I have been reading and reflecting on Dignitas Infinita (“Infinite Dignity”), the declaration on human dignity published last month by the Vatican’s Dicastery for the Doctrine of the Faith.
It is an important restatement of the Catholic vision for the human person, and it comes at a time when there is widespread confusion about where human dignity and rights come from, and even what it means to be human.
It’s telling that this new document is dated April 2, which is the anniversary of the death of the great St. Pope John Paul II.
Throughout his long pontificate, John Paul reminded us that our societies in the West are founded on the Jewish and Christian understanding of the human person.
He would often quote those stirring words of the Second Vatican Council: “Christ the Lord … fully reveals man to man himself and makes his supreme calling clear.”
From the Jewish people, we inherit the revelation that all creation is God’s handiwork, that the human being is created in God’s image, with a body and a soul, and called to walk with God, forming families and being fruitful, caring for creation and loving goodness and doing justice.
In the story of the Jewish people’s exodus out of Egypt, God reveals that his name is mercy, that he hears the cry of the poor, and that he has created the human person to worship him in freedom.
In Jesus Christ, this God enters into human history and takes on human flesh, sharing in our humanity in order to show us both the human face of God and the true “face” of our humanity.
In Jesus we come to understand that we are more than mere creatures. We are God’s children, his sons and daughters, and he loves each of us so much that his Son was willing to give his own life to save us from sin and death.
What runs like a bright line through our biblical inheritance is the greatness to the human person in God’s plan for creation. As one of the saints said, “The glory of God is the human being fully alive!”
All of the great achievements of the West — in science and technology, in medicine, in the arts and architecture; all our beliefs about charity, empathy, compassion, and social justice — are the fruits of the Incarnation and the glorious truth it reveals about human nature and human destiny.
We can forget that before the appearance of Jews and Christians, the world had never heard the good news of God’s love, or the truth that human life is sacred and endowed by the Creator with dignity and rights.

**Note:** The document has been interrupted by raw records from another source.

(* ===== verification/Frame.v ===== *)
(** The provider's answer as a pandas DataFrame, and the pandas operations
    [fetch_data.py] applies to it: [data.empty] (line 52), the column
    choice of line 57, [closes[symbol].loc[date_idx]] (line 65) and the
    missing-value test of line 66.

    A frame has a row index of timestamps and (field, ticker) columns, each
    column a vector aligned with the index.  Labels may repeat in pandas.
    Selection by a repeated label returns a Series or a DataFrame instead
    of a scalar, and the test of line 66 then raises [ValueError]; the
    model keeps that behaviour. *)

From S2P Require Import Prelude Calendar Rounding.

Open Scope string_scope.

Module Frame.
Import Calendar Rounding.

(** A cell: a float (NaN for a missing price) or [None]. *)
Inductive cell :=
| CNone
| CFloat (x : pyfloat).

#[global] Instance cell_eq_dec : EqDecision cell.
Proof. solve_decision. Defined.

(** [yf.download(...)] for several tickers: a DataFrame whose columns are a
    (field, ticker) MultiIndex. *)
Record dataframe := mkFrame {
  df_index : list datetime;
  df_columns : list ((string * string) * list cell)
}.

(** Every column is as long as the index. *)
Definition wf_frame (df : dataframe) : Prop :=
  Forall (fun c => length c.2 = length (df_index df)) (df_columns df).

(** [data.empty]: true when either axis has length 0. *)
Definition df_empty (df : dataframe) : bool :=
  (length (df_index df) =? 0)%nat || (length (df_columns df) =? 0)%nat.

(** [data.columns.get_level_values(0)]. *)
Definition level0_values (df : dataframe) : list string :=
  map (fun c => c.1.1) (df_columns df).

(** A frame with flat (ticker) columns, the result of [data[field]]. *)
Record closes_frame := mkCloses {
  cl_index : list datetime;
  cl_columns : list (string * list cell)
}.

(** [data[key]] on the MultiIndex: the columns whose first level is [key],
    with that level dropped; [KeyError] when there is none. *)
Definition select_level0 (df : dataframe) (key : string) : result closes_frame :=
  match filter (fun c => c.1.1 = key) (df_columns df) with
  | [] => Err (KeyError key)
  | cols => Ok (mkCloses (df_index df) (map (fun c => (c.1.2, c.2)) cols))
  end.

(** Line 57: adjusted close when present, close otherwise. *)
Definition select_closes (df : dataframe) : result closes_frame :=
  if decide ("Adj Close" ∈ level0_values df) then select_level0 df "Adj Close"
  else select_level0 df "Close".

(** What [closes[symbol].loc[date_idx]] returns: a scalar when both labels
    are unique, a Series when one of them repeats, a DataFrame (its rows)
    when the symbol repeats and the date repeats. *)
Inductive loc_result :=
| LScalar (c : cell)
| LSeries (cs : list cell)
| LFrame (rows : list (list cell)).

(** The positions of [x] in [l]. *)
Fixpoint positions {A} `{EqDecision A} (x : A) (l : list A) : list nat :=
  match l with
  | [] => []
  | y :: l' => (if decide (x = y) then [0%nat] else []) ++ map S (positions x l')
  end.

Definition cell_at (col : list cell) (i : nat) : cell := default CNone (col !! i).

(** Line 65, [closes[symbol].loc[date_idx]]. *)
Definition loc_cell (cl : closes_frame) (symbol : string) (date_idx : datetime)
    : result loc_result :=
  let rows := positions date_idx (cl_index cl) in
  match filter (fun c => c.1 = symbol) (cl_columns cl) with
  | [] => Err (KeyError symbol)
  | [col] =>
      match rows with
      | [] => Err (KeyError (isoformat date_idx))
      | [i] => Ok (LScalar (cell_at col.2 i))
      | _ => Ok (LSeries (map (cell_at col.2) rows))
      end
  | cols =>
      match rows with
      | [] => Err (KeyError (isoformat date_idx))
      | [i] => Ok (LSeries (map (fun c => cell_at c.2 i) cols))
      | _ => Ok (LFrame (map (fun i => map (fun c => cell_at c.2 i) cols) rows))
      end
  end.

(** The condition of line 66,
    [price is None or (hasattr(price, "__len__") and len(price) == 0)
     or price != price]: [Ok true] when the value is skipped.  A scalar
    float has no [__len__]; for a non-empty Series or DataFrame,
    [price != price] is element-wise and [not] of it raises. *)
Definition is_missing (p : loc_result) : result bool :=
  match p with
  | LScalar CNone => Ok true
  | LScalar (CFloat x) => Ok (float_ne_self x)
  | LSeries [] => Ok true
  | LFrame [] => Ok true
  | LSeries _ => Err (ValueError "The truth value of a Series is ambiguous.")
  | LFrame _ => Err (ValueError "The truth value of a DataFrame is ambiguous.")
  end.

(** [float(price)]: a scalar float converts; [None] and the non-empty
    Series and DataFrames raise [TypeError] (the empty ones passed the test
    of line 66 and never reach it). *)
Definition to_float (p : loc_result) : result pyfloat :=
  match p with
  | LScalar (CFloat x) => Ok x
  | LScalar CNone => Err (TypeError "float() argument must be a string or a real number, not 'NoneType'")
  | LSeries _ => Err (TypeError "cannot convert the series to <class 'float'>")
  | LFrame _ => Err (TypeError "float() argument must be a string or a real number, not 'DataFrame'")
  end.

(** ** Lemmas *)

Lemma positions_nil {A} `{EqDecision A} (x : A) l : x ∉ l -> positions x l = [].
Proof.
  induction l as [|y l IH]; intros Hx; simpl; [done|].
  rewrite decide_False by set_solver. rewrite IH by set_solver. done.
Qed.

Lemma positions_unique {A} `{EqDecision A} (x : A) l :
  NoDup l -> x ∈ l -> exists i, positions x l = [i] /\ l !! i = Some x.
Proof.
  induction l as [|y l IH]; intros Hnd Hx; [by apply elem_of_nil in Hx|].
  apply NoDup_cons in Hnd as [Hy Hnd]. simpl.
  destruct (decide (x = y)) as [->|Hne].
  - exists 0%nat. by rewrite positions_nil.
  - destruct IH as (i & Hi & Hl); [done|set_solver|]. exists (S i). by rewrite Hi.
Qed.

(** The selection [closes[symbol]] has exactly one column. *)
Definition unique_column (cl : closes_frame) (symbol : string) : Prop :=
  length (filter (fun c => c.1 = symbol) (cl_columns cl)) = 1%nat.

(** The statement of [loc_cell_scalar], for the proofs that use it. *)
Lemma loc_cell_scalar_aux cl symbol t :
  unique_column cl symbol -> NoDup (cl_index cl) -> t ∈ cl_index cl ->
  exists i c, cl_index cl !! i = Some t /\ loc_cell cl symbol t = Ok (LScalar c) /\
    is_ok (is_missing (LScalar c)) = true.
Proof.
  unfold unique_column, loc_cell. intros Hu Hnd Ht.
  destruct (positions_unique t _ Hnd Ht) as (i & -> & Hi).
  destruct (filter _ _) as [|col [|]]; simpl in Hu; try lia.
  exists i, (cell_at col.2 i). split; [done|]. split; [done|]. by destruct (cell_at _ _).
Qed.

(** C26: with a unique column for the symbol and a unique timestamp in the
    index, [closes[symbol].loc[date_idx]] is the scalar at that row, so
    the test of line 66 does not raise. *)
Theorem loc_cell_scalar cl symbol t :
  unique_column cl symbol -> NoDup (cl_index cl) -> t ∈ cl_index cl ->
  exists i c, cl_index cl !! i = Some t /\ loc_cell cl symbol t = Ok (LScalar c) /\
    is_ok (is_missing (LScalar c)) = true.
Proof. exact (loc_cell_scalar_aux cl symbol t). Qed.

(** The statement of [loc_cell_duplicate], for the proofs that use it. *)
Lemma loc_cell_duplicate_aux cl symbol t :
  (1 <= length (filter (fun c => c.1 = symbol) (cl_columns cl)))%nat ->
  (2 <= length (positions t (cl_index cl)))%nat ->
  exists p msg, loc_cell cl symbol t = Ok p /\ is_missing p = Err (ValueError msg).
Proof.
  unfold loc_cell. intros Hc Hr.
  destruct (positions t (cl_index cl)) as [|i [|j rows]]; simpl in Hr; try lia.
  destruct (filter _ _) as [|col [|col2 cols]]; simpl in Hc; try lia; eauto.
Qed.

(** C27 (error): a timestamp that occurs twice in the index makes
    [closes[symbol].loc[date_idx]] a Series or a DataFrame, and the test of
    line 66 raises [ValueError]. *)
Theorem loc_cell_duplicate cl symbol t :
  (1 <= length (filter (fun c => c.1 = symbol) (cl_columns cl)))%nat ->
  (2 <= length (positions t (cl_index cl)))%nat ->
  exists p msg, loc_cell cl symbol t = Ok p /\ is_missing p = Err (ValueError msg).
Proof. exact (loc_cell_duplicate_aux cl symbol t). Qed.

Lemma select_level0_index df key cl :
  select_level0 df key = Ok cl -> cl_index cl = df_index df.
Proof. unfold select_level0. destruct (filter _ _); [done|]. by intros [= <-]. Qed.

Lemma select_closes_index df cl :
  select_closes df = Ok cl -> cl_index cl = df_index df.
Proof. unfold select_closes. case_decide; apply select_level0_index. Qed.

Lemma select_closes_Err df e : select_closes df = Err e -> exists key, e = KeyError key.
Proof. unfold select_closes, select_level0. repeat case_match; intros [= <-]; eauto. Qed.

(** A float that [.loc] returns as a scalar is a cell of a column of the
    frame. *)
Lemma loc_cell_scalar_elem cl symbol t x :
  loc_cell cl symbol t = Ok (LScalar (CFloat x)) ->
  exists col, col ∈ cl_columns cl /\ CFloat x ∈ col.2.
Proof.
  unfold loc_cell. destruct (filter _ _) as [|col [|col' cols]] eqn:Hf; [done| |];
    destruct (positions t (cl_index cl)) as [|i [|j rows]]; try done.
  intros [= Hc]. exists col. split.
  - assert (col ∈ filter (fun c => c.1 = symbol) (cl_columns cl)) as Hin by (rewrite Hf; left).
    by apply list_elem_of_filter in Hin as [_ ?].
  - unfold cell_at in Hc. destruct (col.2 !! i) eqn:Hi; cbn in Hc; [|done].
    subst. by eapply list_elem_of_lookup_2.
Qed.

End Frame.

Values and concepts that we take for granted are all rooted in this vision that we have inherited from the Bible — our belief that people have the right to food, shelter, health care, and work; to be free from violence and coercion; our presumptions that human beings are born equal, that society has the duty to care for the weak and vulnerable.
As our societies become more secularized, and more guided by a materialist and technocratic understanding of the world, we risk forgetting God and the true meaning of human life.
Dignitas Infinita identifies many “grave violations” of human dignity already growing in the world today: abortion, euthanasia, the death penalty; poverty and war; the plight of migrants; human trafficking; violence against women, discrimination against the disabled; the practice of surrogate motherhood and gender theory; “new forms of violence … spreading through social media.”
In confronting these challenges, the Church must continue to defend every human life as sacred, regardless of its condition, from conception to natural death.
We need to insist that human dignity and rights are transcendent, that they come from God and not from governments.
Only this truth guarantees the greatness and freedom of the human person. Only this truth guarantees that our rights do not become arbitrary, something to be granted or taken away at the whim of those in power.
It’s also important that we hand on to our young people the sense of excitement and joy that comes with knowing that our lives are a beautiful gift from our Creator.
We are called to a friendship with Jesus that gives our lives their true purpose and direction: following in his footsteps, being transformed in his likeness through the Eucharist and the sacraments, striving together as brothers and sisters to reach our destination, which is communion with God in love for all eternity.
This is the promise of our infinite dignity. We should rejoice in this every day and share our joy with others.
Pray for me and I will pray for you.
And let us ask our Blessed Mother Mary to bring a new awareness that we are all children of God, made with infinite dignity and bound for glory.